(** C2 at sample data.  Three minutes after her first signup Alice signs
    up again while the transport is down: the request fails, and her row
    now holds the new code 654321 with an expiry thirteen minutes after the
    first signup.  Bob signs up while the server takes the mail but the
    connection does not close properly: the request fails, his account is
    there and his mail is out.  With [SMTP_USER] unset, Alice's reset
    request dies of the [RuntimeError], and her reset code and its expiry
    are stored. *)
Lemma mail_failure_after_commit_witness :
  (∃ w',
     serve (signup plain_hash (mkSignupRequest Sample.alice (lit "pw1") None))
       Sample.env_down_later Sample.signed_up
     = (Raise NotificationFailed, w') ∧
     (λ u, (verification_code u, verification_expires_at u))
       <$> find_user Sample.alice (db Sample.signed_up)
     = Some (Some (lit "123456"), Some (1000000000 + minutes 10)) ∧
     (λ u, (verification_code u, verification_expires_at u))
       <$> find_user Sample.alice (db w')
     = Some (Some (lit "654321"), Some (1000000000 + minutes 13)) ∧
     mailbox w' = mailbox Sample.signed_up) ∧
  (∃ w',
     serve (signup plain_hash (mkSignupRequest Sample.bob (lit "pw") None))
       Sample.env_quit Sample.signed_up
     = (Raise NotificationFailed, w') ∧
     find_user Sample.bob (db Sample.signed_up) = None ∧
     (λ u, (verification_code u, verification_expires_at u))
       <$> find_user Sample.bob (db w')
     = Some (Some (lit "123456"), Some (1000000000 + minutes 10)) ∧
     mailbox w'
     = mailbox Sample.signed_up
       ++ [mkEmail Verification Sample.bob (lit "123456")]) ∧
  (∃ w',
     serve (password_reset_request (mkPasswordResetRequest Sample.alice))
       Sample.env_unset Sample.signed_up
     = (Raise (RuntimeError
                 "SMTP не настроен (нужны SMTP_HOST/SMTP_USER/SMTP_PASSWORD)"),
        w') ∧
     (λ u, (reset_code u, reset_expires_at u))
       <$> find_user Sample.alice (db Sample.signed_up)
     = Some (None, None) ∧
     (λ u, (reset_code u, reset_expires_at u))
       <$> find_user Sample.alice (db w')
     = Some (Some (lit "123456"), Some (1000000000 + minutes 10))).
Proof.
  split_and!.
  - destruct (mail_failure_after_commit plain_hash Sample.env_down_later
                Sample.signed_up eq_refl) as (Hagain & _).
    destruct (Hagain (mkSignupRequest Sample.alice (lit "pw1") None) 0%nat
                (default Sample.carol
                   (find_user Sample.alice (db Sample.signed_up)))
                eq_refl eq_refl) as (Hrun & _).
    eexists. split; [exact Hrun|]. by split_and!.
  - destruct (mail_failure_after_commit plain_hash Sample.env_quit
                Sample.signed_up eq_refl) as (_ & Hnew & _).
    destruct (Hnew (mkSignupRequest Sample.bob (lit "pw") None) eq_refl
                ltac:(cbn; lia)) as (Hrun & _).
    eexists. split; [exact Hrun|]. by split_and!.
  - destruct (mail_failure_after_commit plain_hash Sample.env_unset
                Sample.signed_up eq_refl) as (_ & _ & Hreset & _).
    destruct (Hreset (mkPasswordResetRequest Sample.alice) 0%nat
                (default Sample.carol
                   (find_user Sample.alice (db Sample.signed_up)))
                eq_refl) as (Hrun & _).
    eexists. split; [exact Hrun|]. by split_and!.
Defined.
--
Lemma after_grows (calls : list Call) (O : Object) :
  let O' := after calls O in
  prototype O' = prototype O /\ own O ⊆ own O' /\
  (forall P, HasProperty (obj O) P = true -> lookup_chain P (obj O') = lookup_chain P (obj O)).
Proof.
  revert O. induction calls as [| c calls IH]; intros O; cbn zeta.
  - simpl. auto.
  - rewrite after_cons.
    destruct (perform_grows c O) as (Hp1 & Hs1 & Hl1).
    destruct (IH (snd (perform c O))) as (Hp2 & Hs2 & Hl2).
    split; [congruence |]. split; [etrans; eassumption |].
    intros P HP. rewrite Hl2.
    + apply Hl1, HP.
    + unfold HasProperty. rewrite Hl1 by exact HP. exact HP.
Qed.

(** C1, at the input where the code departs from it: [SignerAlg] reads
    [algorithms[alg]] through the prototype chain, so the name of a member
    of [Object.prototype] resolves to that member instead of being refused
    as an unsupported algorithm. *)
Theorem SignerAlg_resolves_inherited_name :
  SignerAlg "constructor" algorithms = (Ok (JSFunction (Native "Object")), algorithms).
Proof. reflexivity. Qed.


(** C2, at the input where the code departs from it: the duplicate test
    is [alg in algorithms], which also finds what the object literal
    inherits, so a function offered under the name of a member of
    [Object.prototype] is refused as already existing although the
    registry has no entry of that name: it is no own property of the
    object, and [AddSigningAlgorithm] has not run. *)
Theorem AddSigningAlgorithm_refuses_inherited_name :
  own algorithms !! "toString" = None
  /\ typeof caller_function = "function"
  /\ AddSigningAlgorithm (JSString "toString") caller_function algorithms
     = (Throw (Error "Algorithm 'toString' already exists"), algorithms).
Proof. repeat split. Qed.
* * *
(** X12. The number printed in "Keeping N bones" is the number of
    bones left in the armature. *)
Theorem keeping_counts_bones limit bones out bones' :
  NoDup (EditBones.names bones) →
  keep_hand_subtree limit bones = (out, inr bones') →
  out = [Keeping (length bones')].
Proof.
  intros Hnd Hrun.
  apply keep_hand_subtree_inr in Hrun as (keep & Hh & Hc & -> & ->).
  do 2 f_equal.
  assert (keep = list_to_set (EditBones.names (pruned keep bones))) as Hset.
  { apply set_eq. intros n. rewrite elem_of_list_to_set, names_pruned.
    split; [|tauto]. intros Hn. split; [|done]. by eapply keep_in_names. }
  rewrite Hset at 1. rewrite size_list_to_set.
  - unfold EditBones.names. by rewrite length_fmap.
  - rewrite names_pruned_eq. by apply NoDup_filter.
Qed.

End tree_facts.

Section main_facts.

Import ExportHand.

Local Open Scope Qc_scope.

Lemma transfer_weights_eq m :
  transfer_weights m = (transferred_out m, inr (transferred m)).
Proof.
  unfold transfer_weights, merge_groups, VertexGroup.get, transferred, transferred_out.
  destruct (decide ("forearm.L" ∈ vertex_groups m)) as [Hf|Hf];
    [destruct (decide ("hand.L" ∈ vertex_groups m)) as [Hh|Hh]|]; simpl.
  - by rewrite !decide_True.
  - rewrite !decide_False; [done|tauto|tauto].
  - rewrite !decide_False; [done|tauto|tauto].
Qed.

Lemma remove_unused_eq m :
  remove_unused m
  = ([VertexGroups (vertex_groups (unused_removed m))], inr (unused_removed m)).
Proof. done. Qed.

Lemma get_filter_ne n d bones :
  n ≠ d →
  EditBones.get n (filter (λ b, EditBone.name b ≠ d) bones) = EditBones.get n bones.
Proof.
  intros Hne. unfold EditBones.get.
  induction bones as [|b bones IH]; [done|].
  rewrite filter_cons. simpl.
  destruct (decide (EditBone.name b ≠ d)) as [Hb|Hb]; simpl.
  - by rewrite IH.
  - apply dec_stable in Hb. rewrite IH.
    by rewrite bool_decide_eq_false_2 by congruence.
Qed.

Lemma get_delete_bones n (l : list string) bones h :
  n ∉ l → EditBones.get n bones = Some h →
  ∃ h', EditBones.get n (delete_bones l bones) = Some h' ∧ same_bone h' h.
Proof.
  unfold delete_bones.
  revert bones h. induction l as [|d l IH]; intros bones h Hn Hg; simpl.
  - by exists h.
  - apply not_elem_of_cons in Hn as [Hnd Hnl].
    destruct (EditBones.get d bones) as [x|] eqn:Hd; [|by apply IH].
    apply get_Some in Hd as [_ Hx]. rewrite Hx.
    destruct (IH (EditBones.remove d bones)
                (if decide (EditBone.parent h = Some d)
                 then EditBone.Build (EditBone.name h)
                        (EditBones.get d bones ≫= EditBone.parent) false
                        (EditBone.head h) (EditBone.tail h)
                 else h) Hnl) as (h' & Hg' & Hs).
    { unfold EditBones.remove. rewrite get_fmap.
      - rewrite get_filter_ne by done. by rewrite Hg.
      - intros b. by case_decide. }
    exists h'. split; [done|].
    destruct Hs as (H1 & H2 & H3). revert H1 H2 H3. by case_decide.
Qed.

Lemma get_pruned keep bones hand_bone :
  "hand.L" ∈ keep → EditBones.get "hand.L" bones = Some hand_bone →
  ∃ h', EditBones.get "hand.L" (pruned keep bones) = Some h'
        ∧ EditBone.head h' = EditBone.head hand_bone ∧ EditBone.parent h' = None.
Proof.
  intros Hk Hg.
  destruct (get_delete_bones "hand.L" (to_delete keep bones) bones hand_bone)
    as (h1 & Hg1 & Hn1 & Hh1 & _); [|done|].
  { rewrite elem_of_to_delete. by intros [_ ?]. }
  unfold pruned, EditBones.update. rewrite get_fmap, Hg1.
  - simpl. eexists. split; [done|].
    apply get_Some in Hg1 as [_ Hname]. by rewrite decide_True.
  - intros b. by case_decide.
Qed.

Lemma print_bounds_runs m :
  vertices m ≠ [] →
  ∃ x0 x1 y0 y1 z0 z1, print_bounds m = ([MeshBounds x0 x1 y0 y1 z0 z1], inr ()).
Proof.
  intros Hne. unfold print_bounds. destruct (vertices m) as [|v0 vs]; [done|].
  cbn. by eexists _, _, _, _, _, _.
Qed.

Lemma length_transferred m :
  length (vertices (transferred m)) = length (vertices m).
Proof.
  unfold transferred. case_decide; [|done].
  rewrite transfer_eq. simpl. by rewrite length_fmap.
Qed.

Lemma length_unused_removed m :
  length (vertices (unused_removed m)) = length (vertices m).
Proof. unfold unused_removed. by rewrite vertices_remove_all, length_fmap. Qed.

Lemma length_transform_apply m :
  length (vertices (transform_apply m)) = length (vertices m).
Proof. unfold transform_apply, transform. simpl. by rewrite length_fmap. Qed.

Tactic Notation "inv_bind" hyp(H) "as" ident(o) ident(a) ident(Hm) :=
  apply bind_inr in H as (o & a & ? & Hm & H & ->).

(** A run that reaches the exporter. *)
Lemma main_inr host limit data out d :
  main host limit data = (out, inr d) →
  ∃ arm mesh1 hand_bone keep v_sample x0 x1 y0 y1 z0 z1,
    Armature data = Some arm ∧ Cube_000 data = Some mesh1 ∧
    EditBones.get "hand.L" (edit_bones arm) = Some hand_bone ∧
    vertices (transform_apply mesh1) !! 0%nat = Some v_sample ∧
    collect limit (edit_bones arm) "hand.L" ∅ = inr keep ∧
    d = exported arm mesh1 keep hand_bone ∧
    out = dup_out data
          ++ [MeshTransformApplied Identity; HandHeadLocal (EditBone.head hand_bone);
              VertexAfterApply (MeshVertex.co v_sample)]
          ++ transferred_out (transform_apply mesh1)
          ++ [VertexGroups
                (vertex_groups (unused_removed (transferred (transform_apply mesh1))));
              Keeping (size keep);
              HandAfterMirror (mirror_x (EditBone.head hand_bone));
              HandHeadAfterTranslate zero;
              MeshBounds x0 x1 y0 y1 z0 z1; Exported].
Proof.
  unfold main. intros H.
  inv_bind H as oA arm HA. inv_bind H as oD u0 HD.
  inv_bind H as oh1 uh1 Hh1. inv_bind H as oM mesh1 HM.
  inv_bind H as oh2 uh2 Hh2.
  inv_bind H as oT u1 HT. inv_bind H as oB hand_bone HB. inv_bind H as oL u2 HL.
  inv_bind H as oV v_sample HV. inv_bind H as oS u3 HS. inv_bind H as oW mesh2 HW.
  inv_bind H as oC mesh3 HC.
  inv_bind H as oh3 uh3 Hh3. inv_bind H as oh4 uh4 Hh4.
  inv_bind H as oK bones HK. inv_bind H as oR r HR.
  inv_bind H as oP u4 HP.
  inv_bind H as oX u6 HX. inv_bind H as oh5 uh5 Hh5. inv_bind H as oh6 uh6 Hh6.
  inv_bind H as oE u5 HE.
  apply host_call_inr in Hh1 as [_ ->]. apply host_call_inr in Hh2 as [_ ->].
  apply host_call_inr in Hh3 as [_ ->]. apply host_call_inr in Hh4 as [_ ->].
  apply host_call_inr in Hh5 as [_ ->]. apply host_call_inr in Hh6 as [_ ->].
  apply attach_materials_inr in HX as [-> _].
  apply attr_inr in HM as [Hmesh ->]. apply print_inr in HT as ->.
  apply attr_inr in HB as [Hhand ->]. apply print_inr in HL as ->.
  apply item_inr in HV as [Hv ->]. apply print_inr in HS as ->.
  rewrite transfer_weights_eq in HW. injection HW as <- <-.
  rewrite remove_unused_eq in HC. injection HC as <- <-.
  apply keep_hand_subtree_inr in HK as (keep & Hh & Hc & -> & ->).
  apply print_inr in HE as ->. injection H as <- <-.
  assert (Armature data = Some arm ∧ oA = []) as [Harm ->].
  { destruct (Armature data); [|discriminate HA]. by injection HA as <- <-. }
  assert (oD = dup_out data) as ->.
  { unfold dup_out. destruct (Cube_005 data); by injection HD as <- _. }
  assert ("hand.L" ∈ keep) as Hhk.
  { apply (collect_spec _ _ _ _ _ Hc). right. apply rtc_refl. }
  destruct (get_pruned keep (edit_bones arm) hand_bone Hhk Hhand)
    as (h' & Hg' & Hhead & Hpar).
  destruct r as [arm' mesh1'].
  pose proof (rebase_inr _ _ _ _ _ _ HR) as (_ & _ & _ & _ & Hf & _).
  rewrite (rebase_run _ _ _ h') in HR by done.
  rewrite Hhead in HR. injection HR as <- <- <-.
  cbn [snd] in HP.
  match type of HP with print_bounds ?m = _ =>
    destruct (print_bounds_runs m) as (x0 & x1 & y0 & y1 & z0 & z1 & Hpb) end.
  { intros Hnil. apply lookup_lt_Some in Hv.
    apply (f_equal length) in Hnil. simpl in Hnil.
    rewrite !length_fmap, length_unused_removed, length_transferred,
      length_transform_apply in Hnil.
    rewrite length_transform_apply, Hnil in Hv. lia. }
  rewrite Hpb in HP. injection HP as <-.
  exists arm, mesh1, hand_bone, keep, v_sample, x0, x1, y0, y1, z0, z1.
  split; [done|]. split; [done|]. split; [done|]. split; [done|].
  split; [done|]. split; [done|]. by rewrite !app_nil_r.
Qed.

Work item:
A verbatim transcription is needed of the lines above, starting at the line with "revert bones h." and ending at the line with "destruct (IH (EditBones.remove d bones)", both included, and of nothing else.

Answer below:
  revert bones h. induction l as [|d l IH]; intros bones h Hn Hg; simpl.
  - by exists h.
  - apply not_elem_of_cons in Hn as [Hnd Hnl].
    destruct (EditBones.get d bones) as [x|] eqn:Hd; [|by apply IH].
    apply get_Some in Hd as [_ Hx]. rewrite Hx.
    destruct (IH (EditBones.remove d bones)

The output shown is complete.